Produce word for word the lines of the data below running from the one that has "(** * Agricola" to the one that has "board explicitly and, when", inclusive, and no others.

- Opening Delimiter -

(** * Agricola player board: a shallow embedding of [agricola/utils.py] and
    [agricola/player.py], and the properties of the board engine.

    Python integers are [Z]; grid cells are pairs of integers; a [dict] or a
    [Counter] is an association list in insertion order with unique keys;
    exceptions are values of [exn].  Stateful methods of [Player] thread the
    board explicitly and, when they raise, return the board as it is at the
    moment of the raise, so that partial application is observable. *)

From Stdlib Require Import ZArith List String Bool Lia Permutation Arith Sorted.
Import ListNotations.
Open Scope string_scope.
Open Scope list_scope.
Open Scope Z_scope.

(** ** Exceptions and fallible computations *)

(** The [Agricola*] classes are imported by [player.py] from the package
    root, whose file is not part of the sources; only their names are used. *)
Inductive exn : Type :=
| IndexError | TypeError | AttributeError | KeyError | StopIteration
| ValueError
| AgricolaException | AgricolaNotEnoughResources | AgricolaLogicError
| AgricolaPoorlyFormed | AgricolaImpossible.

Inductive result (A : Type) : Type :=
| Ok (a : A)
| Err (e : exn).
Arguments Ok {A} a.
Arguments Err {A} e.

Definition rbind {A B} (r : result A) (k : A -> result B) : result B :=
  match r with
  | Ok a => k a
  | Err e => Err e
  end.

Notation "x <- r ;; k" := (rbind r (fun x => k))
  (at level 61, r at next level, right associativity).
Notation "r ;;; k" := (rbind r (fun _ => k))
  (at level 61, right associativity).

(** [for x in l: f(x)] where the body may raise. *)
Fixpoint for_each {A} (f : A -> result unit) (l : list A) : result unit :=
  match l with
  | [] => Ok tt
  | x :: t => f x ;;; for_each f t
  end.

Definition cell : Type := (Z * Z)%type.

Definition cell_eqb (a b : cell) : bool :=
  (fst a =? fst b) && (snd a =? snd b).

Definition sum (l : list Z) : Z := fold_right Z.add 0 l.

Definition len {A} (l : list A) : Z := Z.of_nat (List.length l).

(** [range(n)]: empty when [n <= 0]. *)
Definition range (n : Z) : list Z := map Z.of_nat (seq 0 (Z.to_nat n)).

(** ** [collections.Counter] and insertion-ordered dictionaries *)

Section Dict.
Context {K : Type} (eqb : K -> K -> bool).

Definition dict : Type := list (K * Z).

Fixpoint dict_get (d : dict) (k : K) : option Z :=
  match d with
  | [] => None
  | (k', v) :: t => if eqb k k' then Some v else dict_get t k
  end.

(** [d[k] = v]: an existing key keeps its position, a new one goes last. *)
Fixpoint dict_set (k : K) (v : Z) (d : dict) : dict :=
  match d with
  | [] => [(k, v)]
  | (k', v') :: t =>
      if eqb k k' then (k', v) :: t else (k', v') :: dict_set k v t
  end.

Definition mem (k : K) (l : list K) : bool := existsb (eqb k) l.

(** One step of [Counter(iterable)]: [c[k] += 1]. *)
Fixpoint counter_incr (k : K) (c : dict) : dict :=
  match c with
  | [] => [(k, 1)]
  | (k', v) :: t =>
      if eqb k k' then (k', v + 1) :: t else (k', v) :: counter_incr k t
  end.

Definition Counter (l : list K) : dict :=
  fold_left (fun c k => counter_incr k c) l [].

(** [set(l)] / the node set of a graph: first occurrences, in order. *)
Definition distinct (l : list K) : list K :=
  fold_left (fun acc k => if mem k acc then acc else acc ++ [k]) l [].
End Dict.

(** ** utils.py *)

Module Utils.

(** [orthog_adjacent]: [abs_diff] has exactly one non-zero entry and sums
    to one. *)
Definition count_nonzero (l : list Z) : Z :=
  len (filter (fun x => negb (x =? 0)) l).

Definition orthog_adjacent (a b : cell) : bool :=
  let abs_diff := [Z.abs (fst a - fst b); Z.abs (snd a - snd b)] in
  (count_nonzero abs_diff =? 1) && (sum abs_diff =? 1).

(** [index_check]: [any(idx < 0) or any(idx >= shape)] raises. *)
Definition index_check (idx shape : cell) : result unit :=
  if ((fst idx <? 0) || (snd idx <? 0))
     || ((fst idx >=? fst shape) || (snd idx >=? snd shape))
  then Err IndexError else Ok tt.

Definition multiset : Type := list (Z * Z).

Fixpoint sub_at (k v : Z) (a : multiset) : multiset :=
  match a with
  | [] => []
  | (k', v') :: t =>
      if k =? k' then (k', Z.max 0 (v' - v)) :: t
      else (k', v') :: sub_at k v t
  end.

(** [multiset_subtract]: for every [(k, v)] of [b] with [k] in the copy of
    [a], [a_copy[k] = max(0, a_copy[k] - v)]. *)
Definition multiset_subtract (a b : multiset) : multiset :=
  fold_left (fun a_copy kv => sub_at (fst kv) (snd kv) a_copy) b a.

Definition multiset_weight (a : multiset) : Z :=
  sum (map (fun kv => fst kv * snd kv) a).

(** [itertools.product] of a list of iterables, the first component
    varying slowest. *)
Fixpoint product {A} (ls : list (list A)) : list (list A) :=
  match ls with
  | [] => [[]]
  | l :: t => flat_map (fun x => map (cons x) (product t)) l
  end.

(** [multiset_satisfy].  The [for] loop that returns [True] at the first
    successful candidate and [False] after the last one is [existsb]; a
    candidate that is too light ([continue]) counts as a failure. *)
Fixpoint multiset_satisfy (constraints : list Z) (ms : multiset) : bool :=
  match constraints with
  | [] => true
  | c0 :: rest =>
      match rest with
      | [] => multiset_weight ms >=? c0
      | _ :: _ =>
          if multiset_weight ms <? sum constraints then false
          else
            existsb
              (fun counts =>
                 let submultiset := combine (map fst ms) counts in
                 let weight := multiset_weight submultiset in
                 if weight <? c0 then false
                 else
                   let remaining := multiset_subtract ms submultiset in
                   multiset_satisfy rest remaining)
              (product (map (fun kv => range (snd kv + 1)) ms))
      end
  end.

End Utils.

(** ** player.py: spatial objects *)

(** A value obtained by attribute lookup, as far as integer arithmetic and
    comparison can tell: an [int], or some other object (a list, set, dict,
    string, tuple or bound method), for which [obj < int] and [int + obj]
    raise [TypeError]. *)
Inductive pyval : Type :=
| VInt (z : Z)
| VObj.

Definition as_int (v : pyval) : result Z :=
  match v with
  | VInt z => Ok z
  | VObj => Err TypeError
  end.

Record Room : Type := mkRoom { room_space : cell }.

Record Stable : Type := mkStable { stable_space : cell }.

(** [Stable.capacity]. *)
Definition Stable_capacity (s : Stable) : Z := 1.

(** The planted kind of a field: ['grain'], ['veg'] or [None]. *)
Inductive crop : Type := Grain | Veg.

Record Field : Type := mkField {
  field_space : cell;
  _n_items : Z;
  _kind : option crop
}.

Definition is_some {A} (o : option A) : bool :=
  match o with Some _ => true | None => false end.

- Closing Delimiter -
- Opening Delimiter -

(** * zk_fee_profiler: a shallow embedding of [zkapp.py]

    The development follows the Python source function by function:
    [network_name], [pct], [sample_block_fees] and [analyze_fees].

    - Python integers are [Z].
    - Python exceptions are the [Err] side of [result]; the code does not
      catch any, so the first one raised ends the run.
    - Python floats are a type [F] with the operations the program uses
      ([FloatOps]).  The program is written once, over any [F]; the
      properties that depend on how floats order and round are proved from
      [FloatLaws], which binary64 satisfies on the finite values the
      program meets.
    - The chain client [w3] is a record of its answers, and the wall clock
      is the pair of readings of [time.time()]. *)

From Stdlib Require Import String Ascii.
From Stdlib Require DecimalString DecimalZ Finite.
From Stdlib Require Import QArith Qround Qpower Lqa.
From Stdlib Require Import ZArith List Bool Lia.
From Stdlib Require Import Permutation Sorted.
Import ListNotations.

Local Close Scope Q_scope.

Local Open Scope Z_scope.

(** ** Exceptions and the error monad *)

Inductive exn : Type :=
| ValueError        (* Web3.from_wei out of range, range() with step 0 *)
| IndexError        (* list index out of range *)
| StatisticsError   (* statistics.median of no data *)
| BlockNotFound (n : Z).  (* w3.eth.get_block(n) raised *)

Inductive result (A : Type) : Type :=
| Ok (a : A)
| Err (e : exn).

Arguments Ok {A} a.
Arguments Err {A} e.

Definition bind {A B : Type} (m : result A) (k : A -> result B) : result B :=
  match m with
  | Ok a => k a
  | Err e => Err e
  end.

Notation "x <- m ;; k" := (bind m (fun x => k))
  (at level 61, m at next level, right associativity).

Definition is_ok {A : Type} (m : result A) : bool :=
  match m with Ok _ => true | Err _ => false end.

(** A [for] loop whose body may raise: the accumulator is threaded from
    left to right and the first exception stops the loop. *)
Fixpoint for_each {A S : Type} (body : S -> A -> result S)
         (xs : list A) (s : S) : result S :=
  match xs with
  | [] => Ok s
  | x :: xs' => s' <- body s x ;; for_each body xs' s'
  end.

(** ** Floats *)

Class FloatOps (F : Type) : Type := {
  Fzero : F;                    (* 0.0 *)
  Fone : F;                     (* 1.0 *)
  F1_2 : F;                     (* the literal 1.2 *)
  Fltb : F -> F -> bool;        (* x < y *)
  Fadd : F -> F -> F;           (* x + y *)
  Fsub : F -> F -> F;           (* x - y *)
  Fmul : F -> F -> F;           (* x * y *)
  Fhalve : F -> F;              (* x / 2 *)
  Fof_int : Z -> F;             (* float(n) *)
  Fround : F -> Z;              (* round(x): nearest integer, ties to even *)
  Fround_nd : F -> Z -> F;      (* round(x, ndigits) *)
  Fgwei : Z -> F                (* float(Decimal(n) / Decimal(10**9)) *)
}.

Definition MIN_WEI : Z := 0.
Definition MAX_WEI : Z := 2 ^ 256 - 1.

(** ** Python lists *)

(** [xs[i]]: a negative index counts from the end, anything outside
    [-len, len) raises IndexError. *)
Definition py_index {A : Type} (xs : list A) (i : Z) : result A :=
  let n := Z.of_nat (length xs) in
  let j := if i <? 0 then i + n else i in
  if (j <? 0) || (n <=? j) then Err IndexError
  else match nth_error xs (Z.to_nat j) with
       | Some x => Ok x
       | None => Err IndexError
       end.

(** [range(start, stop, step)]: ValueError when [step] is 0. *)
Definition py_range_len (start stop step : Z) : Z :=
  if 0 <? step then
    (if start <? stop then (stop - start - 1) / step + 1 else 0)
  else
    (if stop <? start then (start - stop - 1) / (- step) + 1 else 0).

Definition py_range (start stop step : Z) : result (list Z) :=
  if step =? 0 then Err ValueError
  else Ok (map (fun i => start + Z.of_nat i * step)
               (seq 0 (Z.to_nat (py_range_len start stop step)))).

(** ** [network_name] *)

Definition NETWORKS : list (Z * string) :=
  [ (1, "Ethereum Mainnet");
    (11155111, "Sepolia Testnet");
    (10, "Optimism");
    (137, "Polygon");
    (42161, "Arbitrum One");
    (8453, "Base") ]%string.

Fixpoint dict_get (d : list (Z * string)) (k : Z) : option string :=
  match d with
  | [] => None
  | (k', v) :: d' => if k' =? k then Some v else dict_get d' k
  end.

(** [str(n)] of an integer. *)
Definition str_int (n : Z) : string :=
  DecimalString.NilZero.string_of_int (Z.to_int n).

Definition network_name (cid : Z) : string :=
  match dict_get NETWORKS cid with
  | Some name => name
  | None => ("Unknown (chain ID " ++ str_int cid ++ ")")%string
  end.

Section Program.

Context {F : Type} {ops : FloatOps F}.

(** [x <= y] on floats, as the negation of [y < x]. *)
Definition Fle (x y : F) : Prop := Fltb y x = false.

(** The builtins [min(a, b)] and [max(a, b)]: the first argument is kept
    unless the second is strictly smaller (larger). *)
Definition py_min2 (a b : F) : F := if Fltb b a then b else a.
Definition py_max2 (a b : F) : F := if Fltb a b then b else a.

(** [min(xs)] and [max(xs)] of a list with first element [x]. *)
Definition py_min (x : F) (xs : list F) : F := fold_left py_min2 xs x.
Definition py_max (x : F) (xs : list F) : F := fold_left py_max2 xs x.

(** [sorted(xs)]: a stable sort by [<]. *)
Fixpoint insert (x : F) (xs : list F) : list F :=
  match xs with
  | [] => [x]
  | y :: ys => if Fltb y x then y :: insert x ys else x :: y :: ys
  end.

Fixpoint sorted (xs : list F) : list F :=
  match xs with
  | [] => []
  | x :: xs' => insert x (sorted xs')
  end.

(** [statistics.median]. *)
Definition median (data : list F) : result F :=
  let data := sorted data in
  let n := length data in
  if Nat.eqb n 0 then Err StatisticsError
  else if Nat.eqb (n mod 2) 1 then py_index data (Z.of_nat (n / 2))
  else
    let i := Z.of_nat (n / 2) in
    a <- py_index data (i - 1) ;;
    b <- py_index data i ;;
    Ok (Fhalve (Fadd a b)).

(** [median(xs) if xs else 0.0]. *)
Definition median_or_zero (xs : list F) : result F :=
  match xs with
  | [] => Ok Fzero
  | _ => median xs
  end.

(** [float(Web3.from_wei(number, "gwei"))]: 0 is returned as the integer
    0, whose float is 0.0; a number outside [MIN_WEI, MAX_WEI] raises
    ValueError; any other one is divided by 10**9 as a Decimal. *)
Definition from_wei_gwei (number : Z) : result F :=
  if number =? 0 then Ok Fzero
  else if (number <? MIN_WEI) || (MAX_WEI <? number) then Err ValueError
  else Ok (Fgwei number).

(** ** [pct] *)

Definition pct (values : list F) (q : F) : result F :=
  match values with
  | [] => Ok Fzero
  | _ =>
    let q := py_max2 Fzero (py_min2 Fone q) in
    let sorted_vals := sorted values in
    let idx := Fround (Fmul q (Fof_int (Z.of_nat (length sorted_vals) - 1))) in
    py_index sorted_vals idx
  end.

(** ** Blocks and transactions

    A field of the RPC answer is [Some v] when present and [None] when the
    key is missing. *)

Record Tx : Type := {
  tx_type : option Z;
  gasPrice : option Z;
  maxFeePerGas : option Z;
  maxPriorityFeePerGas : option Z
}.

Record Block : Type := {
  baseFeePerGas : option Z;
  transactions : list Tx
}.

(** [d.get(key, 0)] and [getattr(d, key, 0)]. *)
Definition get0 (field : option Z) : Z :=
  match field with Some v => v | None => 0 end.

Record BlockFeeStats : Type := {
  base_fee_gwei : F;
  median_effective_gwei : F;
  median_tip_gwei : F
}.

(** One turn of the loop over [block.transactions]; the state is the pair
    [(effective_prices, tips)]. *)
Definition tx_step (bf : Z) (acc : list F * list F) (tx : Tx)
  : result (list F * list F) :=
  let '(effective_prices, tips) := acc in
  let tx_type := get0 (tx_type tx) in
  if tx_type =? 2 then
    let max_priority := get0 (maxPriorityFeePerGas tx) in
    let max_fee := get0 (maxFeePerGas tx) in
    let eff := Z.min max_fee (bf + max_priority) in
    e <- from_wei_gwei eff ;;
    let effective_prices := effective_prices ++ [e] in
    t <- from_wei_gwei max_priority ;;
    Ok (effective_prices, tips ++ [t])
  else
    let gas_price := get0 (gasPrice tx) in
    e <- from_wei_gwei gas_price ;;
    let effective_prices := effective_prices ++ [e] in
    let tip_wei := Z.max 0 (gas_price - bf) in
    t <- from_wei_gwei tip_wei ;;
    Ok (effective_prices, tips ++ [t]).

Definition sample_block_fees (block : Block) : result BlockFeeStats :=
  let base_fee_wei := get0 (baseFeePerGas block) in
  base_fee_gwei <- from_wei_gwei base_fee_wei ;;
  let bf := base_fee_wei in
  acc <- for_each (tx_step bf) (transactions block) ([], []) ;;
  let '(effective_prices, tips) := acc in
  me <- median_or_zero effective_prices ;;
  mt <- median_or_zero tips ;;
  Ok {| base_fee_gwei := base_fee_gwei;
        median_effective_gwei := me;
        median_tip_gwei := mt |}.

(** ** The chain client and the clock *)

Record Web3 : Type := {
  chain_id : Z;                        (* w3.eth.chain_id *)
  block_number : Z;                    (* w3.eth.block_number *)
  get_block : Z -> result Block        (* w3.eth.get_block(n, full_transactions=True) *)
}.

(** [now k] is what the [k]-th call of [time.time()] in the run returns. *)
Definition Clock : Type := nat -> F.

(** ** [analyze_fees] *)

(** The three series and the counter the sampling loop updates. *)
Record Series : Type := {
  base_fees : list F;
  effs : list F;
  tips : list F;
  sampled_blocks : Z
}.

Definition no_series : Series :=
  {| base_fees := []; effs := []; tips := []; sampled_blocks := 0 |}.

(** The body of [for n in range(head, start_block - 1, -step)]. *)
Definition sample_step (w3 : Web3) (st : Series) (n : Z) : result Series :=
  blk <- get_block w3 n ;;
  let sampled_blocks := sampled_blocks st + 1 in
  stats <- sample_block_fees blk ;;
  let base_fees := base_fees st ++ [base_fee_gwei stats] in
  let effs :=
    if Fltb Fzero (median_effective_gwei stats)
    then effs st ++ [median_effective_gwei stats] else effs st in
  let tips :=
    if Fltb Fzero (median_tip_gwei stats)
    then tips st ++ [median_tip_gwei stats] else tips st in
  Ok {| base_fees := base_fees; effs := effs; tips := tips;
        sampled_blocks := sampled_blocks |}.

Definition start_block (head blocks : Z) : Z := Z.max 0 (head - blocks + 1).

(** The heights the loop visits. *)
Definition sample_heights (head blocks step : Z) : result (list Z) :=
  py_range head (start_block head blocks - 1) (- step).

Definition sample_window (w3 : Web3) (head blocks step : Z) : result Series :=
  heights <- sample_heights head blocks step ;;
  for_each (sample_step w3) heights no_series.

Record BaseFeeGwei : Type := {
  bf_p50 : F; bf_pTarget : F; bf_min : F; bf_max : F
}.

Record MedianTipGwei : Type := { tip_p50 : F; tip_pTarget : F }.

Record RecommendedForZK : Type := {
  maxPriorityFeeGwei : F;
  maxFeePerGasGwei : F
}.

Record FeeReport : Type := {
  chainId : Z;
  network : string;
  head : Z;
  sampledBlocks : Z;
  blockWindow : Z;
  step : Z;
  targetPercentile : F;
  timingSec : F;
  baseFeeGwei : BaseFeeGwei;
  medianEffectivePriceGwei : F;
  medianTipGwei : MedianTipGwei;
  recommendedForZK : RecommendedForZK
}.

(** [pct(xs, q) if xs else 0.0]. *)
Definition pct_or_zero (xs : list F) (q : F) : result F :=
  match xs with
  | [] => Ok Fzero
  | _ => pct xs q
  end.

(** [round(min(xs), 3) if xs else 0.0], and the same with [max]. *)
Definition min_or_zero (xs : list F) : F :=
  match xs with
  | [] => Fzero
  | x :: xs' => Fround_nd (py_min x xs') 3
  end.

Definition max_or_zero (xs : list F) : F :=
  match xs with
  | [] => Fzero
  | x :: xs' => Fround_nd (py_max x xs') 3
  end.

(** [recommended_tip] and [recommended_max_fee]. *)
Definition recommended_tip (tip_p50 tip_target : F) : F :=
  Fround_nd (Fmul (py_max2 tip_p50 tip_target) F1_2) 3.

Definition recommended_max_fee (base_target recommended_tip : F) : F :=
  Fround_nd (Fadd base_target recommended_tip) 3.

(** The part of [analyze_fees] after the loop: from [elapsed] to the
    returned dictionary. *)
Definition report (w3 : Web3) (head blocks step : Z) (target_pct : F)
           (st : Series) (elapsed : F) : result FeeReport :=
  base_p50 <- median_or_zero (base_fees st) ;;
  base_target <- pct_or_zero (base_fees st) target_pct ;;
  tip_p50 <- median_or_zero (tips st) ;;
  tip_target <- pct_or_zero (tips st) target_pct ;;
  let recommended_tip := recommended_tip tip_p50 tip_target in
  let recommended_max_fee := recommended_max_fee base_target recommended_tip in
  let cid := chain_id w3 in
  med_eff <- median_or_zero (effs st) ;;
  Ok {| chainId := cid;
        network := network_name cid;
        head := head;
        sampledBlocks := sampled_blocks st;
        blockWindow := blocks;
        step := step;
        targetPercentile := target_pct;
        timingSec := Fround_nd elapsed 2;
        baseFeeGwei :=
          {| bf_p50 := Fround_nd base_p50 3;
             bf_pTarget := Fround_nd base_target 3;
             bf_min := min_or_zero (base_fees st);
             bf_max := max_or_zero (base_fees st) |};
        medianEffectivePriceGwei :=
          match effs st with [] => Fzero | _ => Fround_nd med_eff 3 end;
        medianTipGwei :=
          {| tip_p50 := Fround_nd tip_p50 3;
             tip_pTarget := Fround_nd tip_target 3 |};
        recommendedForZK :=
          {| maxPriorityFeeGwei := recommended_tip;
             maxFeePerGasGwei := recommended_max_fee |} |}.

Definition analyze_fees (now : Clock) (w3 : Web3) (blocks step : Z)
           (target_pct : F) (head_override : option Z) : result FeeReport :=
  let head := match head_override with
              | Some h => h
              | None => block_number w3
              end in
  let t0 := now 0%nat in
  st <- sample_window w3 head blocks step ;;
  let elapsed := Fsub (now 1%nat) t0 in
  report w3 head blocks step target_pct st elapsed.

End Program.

- Closing Delimiter -

_RESULT:_
(** * Agricola player board: a shallow embedding of [agricola/utils.py] and
    [agricola/player.py], and the properties of the board engine.

    Python integers are [Z]; grid cells are pairs of integers; a [dict] or a
    [Counter] is an association list in insertion order with unique keys;
    exceptions are values of [exn].  Stateful methods of [Player] thread the
    board explicitly and, when they raise, return the board as it is at the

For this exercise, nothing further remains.